### Input ###

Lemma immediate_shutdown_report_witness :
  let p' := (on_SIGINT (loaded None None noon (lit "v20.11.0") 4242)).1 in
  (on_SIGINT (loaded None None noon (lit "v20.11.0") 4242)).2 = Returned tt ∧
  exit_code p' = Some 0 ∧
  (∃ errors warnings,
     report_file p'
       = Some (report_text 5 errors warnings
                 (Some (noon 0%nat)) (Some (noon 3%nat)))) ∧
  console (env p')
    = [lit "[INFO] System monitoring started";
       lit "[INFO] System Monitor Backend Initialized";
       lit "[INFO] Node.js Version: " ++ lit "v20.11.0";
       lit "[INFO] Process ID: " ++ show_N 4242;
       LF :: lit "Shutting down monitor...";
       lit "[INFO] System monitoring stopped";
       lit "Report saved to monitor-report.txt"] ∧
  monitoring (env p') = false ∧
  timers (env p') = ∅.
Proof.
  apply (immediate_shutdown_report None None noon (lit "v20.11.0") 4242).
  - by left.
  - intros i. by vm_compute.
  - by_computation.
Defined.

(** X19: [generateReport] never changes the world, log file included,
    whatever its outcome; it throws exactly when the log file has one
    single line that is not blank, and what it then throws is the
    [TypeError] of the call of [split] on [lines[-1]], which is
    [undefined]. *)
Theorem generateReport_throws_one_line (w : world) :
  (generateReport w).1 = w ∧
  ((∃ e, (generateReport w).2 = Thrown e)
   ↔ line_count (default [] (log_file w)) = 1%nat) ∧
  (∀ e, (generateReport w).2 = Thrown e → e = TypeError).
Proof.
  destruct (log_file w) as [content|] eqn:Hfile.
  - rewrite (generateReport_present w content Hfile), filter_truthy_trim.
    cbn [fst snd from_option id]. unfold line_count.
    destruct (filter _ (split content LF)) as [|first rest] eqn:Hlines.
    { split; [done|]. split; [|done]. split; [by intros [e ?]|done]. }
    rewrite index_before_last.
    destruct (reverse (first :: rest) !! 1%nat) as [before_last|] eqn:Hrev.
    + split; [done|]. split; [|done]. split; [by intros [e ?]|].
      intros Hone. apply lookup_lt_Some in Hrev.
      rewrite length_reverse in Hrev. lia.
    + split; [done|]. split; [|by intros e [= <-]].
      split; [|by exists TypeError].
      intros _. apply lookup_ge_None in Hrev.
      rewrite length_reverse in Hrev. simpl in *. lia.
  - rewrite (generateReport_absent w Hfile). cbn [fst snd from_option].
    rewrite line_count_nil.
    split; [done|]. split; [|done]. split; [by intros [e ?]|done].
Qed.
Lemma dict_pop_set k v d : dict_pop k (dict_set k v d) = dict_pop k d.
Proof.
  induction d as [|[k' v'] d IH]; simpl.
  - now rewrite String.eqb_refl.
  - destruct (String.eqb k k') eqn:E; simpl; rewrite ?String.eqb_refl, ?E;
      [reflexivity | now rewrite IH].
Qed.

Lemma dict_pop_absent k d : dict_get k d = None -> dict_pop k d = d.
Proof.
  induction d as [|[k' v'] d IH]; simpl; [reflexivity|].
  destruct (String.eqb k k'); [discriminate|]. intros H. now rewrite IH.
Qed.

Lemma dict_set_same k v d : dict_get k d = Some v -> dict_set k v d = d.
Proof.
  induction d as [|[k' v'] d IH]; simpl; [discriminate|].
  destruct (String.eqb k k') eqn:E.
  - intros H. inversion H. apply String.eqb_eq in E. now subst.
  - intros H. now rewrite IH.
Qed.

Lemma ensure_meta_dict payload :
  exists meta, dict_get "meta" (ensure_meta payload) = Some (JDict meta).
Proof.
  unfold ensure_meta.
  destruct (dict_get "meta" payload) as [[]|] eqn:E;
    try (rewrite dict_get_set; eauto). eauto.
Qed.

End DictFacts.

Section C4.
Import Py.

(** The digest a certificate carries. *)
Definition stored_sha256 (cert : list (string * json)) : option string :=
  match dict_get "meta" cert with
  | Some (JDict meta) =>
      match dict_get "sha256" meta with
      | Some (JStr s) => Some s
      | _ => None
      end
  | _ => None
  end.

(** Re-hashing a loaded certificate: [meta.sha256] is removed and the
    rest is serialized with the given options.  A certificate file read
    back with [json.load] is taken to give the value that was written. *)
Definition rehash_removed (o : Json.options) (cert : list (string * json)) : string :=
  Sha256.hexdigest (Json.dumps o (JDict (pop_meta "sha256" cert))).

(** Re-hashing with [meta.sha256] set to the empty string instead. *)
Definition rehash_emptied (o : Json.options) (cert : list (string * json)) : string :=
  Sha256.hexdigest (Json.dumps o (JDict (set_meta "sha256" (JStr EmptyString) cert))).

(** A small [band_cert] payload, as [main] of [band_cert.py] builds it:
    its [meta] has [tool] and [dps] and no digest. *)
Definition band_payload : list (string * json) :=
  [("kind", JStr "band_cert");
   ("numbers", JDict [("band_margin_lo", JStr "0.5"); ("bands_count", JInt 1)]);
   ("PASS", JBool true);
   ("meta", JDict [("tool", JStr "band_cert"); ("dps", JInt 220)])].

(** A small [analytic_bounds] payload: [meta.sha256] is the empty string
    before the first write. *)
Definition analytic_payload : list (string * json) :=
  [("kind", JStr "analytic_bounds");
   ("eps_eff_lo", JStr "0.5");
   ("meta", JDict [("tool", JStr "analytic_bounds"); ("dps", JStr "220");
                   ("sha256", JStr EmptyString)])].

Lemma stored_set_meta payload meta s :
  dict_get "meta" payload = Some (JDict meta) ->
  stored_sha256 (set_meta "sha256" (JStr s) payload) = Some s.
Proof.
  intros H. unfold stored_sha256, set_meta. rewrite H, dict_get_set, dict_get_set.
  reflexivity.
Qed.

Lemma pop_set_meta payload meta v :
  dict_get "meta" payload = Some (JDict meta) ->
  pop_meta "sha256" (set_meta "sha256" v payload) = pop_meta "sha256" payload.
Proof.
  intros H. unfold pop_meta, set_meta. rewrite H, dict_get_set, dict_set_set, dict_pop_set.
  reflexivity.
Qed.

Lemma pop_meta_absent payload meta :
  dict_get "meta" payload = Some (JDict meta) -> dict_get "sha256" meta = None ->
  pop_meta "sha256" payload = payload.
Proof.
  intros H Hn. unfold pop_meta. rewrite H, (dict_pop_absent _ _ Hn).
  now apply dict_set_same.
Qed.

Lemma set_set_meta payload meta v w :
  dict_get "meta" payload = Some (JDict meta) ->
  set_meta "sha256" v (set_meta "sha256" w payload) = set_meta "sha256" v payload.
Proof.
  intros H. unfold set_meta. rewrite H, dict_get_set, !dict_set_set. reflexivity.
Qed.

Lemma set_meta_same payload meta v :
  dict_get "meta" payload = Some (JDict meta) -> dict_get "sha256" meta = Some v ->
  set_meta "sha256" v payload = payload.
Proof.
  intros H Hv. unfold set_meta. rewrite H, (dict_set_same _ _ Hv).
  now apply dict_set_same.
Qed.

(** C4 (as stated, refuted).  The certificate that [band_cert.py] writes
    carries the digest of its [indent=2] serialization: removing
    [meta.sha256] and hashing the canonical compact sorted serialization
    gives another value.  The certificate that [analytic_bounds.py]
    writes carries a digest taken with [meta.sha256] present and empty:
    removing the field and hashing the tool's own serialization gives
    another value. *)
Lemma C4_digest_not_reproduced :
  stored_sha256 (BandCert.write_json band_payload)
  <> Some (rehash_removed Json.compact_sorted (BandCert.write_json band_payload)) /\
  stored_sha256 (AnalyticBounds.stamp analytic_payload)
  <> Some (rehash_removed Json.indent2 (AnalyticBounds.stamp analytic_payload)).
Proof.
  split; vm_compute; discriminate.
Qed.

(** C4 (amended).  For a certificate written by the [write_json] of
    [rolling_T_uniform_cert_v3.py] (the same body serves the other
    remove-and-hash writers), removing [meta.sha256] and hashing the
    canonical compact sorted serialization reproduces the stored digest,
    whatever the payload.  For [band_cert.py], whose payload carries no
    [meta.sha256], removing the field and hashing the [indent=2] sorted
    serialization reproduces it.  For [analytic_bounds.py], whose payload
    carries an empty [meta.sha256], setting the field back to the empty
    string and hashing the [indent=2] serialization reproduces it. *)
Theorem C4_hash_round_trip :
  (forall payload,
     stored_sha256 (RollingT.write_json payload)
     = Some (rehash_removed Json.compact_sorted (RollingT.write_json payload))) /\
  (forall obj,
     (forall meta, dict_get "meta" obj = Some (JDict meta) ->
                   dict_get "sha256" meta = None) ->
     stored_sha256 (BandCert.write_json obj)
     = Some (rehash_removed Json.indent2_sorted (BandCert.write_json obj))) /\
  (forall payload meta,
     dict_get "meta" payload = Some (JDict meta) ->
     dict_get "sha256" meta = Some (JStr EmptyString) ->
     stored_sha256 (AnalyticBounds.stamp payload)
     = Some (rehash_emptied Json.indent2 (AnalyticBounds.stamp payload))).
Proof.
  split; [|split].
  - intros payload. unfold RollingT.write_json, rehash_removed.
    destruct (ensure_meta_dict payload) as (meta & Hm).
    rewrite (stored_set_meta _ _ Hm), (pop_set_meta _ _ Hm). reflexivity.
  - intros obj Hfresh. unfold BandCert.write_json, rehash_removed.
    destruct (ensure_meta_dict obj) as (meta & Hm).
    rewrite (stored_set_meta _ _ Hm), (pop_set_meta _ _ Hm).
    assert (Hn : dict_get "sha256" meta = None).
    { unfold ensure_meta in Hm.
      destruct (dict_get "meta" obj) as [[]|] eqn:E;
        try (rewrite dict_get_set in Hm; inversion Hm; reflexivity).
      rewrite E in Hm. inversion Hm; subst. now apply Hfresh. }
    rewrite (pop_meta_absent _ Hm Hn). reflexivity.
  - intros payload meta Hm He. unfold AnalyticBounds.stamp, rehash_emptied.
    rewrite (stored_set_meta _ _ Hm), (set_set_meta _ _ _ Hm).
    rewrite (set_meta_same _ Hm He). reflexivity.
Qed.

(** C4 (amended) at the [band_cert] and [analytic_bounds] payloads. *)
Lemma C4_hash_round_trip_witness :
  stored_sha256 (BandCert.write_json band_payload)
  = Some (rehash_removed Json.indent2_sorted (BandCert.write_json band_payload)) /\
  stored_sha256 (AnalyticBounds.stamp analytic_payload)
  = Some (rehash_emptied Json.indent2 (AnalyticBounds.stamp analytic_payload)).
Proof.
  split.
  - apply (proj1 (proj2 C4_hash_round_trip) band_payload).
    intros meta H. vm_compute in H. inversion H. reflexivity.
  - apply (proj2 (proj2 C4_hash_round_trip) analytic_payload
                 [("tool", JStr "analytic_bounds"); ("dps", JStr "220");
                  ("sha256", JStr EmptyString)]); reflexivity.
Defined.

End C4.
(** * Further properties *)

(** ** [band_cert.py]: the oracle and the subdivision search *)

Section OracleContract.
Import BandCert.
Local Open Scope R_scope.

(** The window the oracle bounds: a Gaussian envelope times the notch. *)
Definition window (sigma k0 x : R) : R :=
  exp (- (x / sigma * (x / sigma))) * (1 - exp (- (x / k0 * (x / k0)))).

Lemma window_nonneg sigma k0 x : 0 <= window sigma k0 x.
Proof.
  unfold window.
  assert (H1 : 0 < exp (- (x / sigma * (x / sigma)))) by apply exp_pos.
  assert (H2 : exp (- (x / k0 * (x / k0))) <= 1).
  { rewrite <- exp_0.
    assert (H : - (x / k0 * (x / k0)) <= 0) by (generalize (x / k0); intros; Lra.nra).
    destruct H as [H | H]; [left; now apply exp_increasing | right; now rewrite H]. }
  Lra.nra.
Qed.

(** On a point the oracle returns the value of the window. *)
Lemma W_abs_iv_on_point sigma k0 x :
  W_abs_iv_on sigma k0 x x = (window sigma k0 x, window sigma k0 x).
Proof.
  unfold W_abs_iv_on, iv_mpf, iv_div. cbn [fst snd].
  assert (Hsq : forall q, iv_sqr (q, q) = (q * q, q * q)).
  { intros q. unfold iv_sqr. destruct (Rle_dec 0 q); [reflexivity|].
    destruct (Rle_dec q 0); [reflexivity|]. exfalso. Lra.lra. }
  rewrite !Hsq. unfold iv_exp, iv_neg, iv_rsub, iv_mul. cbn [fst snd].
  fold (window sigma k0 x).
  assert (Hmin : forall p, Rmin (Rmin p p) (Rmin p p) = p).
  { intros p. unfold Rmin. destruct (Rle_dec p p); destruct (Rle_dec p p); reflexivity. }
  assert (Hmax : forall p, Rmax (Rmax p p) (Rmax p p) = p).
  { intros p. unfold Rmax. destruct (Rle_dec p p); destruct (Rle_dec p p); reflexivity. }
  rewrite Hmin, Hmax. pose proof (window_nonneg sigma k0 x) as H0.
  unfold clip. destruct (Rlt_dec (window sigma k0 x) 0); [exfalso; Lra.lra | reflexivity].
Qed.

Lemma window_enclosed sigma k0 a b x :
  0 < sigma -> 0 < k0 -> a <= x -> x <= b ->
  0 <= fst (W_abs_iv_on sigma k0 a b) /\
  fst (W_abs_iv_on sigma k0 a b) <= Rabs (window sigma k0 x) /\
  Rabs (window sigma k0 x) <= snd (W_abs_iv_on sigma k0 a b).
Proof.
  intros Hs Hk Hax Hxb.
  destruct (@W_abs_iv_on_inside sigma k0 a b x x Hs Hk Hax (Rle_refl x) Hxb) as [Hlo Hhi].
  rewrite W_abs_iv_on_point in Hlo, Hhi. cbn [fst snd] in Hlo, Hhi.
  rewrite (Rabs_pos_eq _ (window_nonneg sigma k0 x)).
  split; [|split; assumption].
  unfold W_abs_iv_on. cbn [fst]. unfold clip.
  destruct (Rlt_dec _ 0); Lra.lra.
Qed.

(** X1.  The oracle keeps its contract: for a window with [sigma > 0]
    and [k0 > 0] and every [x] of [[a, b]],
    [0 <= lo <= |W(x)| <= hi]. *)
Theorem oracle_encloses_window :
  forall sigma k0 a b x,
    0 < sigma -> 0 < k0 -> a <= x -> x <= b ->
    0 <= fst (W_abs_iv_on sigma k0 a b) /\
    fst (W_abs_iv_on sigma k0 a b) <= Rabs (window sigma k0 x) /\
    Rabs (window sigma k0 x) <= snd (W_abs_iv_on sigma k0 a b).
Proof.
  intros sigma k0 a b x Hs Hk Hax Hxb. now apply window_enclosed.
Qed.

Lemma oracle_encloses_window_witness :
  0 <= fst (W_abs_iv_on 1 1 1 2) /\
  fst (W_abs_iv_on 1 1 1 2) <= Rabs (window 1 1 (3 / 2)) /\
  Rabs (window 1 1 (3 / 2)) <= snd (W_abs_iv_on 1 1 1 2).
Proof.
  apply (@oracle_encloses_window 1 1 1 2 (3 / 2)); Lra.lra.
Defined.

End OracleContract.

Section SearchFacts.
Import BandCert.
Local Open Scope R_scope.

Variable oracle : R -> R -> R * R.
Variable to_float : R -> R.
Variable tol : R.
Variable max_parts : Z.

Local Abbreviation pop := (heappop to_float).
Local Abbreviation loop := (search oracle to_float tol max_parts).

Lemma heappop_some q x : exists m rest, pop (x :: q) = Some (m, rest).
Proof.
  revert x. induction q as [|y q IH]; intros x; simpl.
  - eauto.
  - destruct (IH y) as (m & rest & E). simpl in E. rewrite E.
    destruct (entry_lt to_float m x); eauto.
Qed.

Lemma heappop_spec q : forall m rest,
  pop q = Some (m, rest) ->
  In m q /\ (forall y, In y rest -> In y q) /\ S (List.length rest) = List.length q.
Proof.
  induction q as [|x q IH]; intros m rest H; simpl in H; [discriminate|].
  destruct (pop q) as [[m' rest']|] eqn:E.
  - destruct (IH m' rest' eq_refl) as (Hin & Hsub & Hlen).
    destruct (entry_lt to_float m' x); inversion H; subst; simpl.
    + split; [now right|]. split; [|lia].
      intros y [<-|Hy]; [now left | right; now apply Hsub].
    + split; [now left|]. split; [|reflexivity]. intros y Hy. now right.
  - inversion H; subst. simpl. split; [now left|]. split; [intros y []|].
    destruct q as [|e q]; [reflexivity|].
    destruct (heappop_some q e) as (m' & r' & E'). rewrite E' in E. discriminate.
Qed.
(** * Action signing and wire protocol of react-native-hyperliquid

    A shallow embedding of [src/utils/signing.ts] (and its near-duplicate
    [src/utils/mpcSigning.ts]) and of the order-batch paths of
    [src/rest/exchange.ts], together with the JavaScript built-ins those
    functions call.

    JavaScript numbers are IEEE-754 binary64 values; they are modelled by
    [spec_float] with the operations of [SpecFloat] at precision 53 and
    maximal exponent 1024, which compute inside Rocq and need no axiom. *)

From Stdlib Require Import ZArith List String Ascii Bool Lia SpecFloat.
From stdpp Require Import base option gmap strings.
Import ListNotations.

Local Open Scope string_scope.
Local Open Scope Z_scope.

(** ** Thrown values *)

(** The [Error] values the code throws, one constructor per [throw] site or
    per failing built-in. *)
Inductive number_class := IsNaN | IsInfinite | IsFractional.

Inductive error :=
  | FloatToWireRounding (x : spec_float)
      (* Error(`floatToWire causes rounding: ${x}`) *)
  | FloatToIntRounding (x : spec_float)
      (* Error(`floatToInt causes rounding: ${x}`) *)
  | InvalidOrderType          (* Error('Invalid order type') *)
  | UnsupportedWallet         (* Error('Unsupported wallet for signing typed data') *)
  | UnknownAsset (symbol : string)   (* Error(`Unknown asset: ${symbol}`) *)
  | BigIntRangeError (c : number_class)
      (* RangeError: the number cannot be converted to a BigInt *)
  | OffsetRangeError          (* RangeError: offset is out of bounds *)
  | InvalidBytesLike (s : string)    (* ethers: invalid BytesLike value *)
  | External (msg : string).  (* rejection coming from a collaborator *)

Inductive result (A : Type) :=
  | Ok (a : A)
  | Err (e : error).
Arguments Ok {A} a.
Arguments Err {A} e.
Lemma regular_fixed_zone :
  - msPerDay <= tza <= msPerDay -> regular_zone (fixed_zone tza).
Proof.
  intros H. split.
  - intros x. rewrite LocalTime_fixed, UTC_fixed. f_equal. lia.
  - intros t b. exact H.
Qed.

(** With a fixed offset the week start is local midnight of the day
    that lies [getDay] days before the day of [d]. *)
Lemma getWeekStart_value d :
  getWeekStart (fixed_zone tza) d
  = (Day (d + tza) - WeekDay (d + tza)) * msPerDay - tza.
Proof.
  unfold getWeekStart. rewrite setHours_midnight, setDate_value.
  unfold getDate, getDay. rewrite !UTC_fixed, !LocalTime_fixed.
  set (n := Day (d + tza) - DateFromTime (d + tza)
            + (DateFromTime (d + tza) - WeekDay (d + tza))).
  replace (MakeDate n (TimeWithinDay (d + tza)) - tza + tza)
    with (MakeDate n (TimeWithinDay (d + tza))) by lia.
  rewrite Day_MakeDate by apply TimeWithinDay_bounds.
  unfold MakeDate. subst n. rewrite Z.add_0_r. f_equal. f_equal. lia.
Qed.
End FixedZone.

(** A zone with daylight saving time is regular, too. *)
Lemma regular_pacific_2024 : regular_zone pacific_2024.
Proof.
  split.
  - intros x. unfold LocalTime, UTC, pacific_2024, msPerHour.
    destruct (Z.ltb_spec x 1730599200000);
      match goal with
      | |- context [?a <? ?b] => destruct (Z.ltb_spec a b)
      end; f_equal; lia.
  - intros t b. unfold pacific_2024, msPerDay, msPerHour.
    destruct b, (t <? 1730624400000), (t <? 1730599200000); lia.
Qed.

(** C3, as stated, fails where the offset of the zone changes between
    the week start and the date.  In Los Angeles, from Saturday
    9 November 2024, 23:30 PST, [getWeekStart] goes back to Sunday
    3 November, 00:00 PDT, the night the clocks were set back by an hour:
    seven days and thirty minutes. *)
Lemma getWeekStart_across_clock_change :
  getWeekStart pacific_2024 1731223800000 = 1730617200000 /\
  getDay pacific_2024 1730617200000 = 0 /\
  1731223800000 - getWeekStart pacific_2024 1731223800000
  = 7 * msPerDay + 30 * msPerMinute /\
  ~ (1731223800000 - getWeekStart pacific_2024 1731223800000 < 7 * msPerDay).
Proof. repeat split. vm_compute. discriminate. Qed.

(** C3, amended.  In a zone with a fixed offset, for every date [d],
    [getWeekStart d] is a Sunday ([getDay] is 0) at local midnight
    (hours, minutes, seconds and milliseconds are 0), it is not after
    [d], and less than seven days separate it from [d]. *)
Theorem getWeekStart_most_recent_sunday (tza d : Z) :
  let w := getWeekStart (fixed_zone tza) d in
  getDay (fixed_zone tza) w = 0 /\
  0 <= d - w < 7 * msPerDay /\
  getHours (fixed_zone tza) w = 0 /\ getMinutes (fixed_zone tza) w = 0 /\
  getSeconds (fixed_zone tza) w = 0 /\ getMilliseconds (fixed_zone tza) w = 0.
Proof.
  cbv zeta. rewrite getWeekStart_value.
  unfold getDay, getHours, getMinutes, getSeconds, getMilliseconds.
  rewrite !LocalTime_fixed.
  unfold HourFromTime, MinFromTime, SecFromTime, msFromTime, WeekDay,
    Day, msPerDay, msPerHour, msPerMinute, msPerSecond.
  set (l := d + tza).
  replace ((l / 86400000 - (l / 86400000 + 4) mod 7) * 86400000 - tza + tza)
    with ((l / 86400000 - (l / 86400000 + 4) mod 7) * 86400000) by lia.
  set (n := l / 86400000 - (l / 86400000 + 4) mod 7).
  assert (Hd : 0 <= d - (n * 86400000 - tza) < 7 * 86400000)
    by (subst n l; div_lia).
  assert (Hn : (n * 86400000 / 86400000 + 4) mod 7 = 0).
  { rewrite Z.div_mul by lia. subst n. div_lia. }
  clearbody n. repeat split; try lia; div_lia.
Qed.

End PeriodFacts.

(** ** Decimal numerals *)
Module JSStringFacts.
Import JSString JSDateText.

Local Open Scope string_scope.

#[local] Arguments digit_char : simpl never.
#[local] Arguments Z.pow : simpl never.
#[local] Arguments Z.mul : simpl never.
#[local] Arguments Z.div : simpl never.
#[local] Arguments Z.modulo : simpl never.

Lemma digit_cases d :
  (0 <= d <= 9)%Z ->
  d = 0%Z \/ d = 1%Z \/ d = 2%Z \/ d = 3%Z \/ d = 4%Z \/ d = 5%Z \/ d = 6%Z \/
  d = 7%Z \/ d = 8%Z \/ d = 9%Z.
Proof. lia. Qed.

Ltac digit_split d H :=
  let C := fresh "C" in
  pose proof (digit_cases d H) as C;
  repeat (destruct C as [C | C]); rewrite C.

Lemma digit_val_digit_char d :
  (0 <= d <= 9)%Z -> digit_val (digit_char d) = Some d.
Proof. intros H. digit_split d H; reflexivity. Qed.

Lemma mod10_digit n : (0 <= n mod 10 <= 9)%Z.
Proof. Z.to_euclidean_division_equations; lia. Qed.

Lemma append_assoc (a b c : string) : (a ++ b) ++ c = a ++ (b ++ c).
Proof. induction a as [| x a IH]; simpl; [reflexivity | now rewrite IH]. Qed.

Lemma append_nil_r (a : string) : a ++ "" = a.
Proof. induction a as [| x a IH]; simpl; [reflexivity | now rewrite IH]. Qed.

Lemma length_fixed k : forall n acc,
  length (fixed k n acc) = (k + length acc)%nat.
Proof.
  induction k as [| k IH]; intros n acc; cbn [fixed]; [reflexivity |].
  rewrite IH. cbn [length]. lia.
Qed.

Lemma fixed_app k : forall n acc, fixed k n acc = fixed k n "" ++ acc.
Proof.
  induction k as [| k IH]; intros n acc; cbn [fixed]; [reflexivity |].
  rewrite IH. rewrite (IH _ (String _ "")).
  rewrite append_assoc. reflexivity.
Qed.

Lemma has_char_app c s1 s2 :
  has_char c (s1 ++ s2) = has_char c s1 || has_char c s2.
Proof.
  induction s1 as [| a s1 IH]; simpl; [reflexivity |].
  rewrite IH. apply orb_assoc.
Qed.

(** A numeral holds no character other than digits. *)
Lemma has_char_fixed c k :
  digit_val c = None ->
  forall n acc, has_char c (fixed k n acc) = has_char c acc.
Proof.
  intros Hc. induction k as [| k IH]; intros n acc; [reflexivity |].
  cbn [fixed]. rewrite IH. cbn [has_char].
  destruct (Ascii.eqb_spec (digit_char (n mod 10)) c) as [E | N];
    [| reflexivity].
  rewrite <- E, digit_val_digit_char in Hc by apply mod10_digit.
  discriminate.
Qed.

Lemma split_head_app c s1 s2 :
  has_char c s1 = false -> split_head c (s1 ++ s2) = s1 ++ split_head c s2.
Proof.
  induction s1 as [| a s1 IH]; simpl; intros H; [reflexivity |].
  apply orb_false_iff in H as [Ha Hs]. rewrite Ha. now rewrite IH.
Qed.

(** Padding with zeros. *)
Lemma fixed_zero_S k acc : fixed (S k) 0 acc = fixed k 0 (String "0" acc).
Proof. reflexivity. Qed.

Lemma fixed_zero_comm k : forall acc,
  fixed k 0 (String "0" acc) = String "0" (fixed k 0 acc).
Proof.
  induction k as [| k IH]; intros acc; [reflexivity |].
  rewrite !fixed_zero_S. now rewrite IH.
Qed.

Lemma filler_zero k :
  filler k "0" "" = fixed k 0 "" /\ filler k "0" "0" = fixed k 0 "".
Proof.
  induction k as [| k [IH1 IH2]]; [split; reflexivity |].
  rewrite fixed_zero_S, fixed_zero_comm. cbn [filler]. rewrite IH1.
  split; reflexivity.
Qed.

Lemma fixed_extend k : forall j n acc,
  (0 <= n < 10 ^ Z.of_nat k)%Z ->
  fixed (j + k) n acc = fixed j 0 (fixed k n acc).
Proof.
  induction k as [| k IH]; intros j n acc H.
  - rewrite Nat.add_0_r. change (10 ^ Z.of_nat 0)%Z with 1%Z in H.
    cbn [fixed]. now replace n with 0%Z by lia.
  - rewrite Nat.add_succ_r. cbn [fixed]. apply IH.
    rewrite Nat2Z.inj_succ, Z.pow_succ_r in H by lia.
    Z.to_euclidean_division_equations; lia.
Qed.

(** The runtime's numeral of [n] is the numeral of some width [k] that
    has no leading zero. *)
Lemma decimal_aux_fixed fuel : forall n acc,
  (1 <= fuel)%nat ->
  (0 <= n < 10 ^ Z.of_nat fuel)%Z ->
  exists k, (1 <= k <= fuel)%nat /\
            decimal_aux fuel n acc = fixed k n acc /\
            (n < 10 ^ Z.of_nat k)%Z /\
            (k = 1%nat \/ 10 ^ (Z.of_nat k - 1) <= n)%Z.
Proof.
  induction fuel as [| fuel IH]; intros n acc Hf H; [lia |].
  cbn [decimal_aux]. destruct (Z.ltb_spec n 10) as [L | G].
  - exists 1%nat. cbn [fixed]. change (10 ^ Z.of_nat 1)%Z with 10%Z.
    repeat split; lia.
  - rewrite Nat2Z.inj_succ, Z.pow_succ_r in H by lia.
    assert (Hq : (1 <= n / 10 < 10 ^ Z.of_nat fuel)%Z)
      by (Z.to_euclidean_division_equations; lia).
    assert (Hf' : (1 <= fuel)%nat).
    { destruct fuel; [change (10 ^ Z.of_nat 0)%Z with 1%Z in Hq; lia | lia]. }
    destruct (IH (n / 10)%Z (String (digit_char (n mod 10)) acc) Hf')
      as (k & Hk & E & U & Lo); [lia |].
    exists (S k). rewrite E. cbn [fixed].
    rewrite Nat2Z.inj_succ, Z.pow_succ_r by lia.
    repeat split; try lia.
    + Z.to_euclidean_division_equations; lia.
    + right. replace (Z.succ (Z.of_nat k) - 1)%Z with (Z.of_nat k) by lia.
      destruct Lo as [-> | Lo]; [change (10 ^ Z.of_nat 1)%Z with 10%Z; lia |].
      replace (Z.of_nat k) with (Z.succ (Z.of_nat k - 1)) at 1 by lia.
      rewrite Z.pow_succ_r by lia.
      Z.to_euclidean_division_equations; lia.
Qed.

###

- What the task asks:
Could you return exactly the lines above from the line with "Lemma decimal_aux_fixed fuel" to the line with "cbn [decimal_aux]. destruct", both included, and nothing else?

- Solution for this exercise:
Lemma decimal_aux_fixed fuel : forall n acc,
  (1 <= fuel)%nat ->
  (0 <= n < 10 ^ Z.of_nat fuel)%Z ->
  exists k, (1 <= k <= fuel)%nat /\
            decimal_aux fuel n acc = fixed k n acc /\
            (n < 10 ^ Z.of_nat k)%Z /\
            (k = 1%nat \/ 10 ^ (Z.of_nat k - 1) <= n)%Z.
Proof.
  induction fuel as [| fuel IH]; intros n acc Hf H; [lia |].
  cbn [decimal_aux]. destruct (Z.ltb_spec n 10) as [L | G].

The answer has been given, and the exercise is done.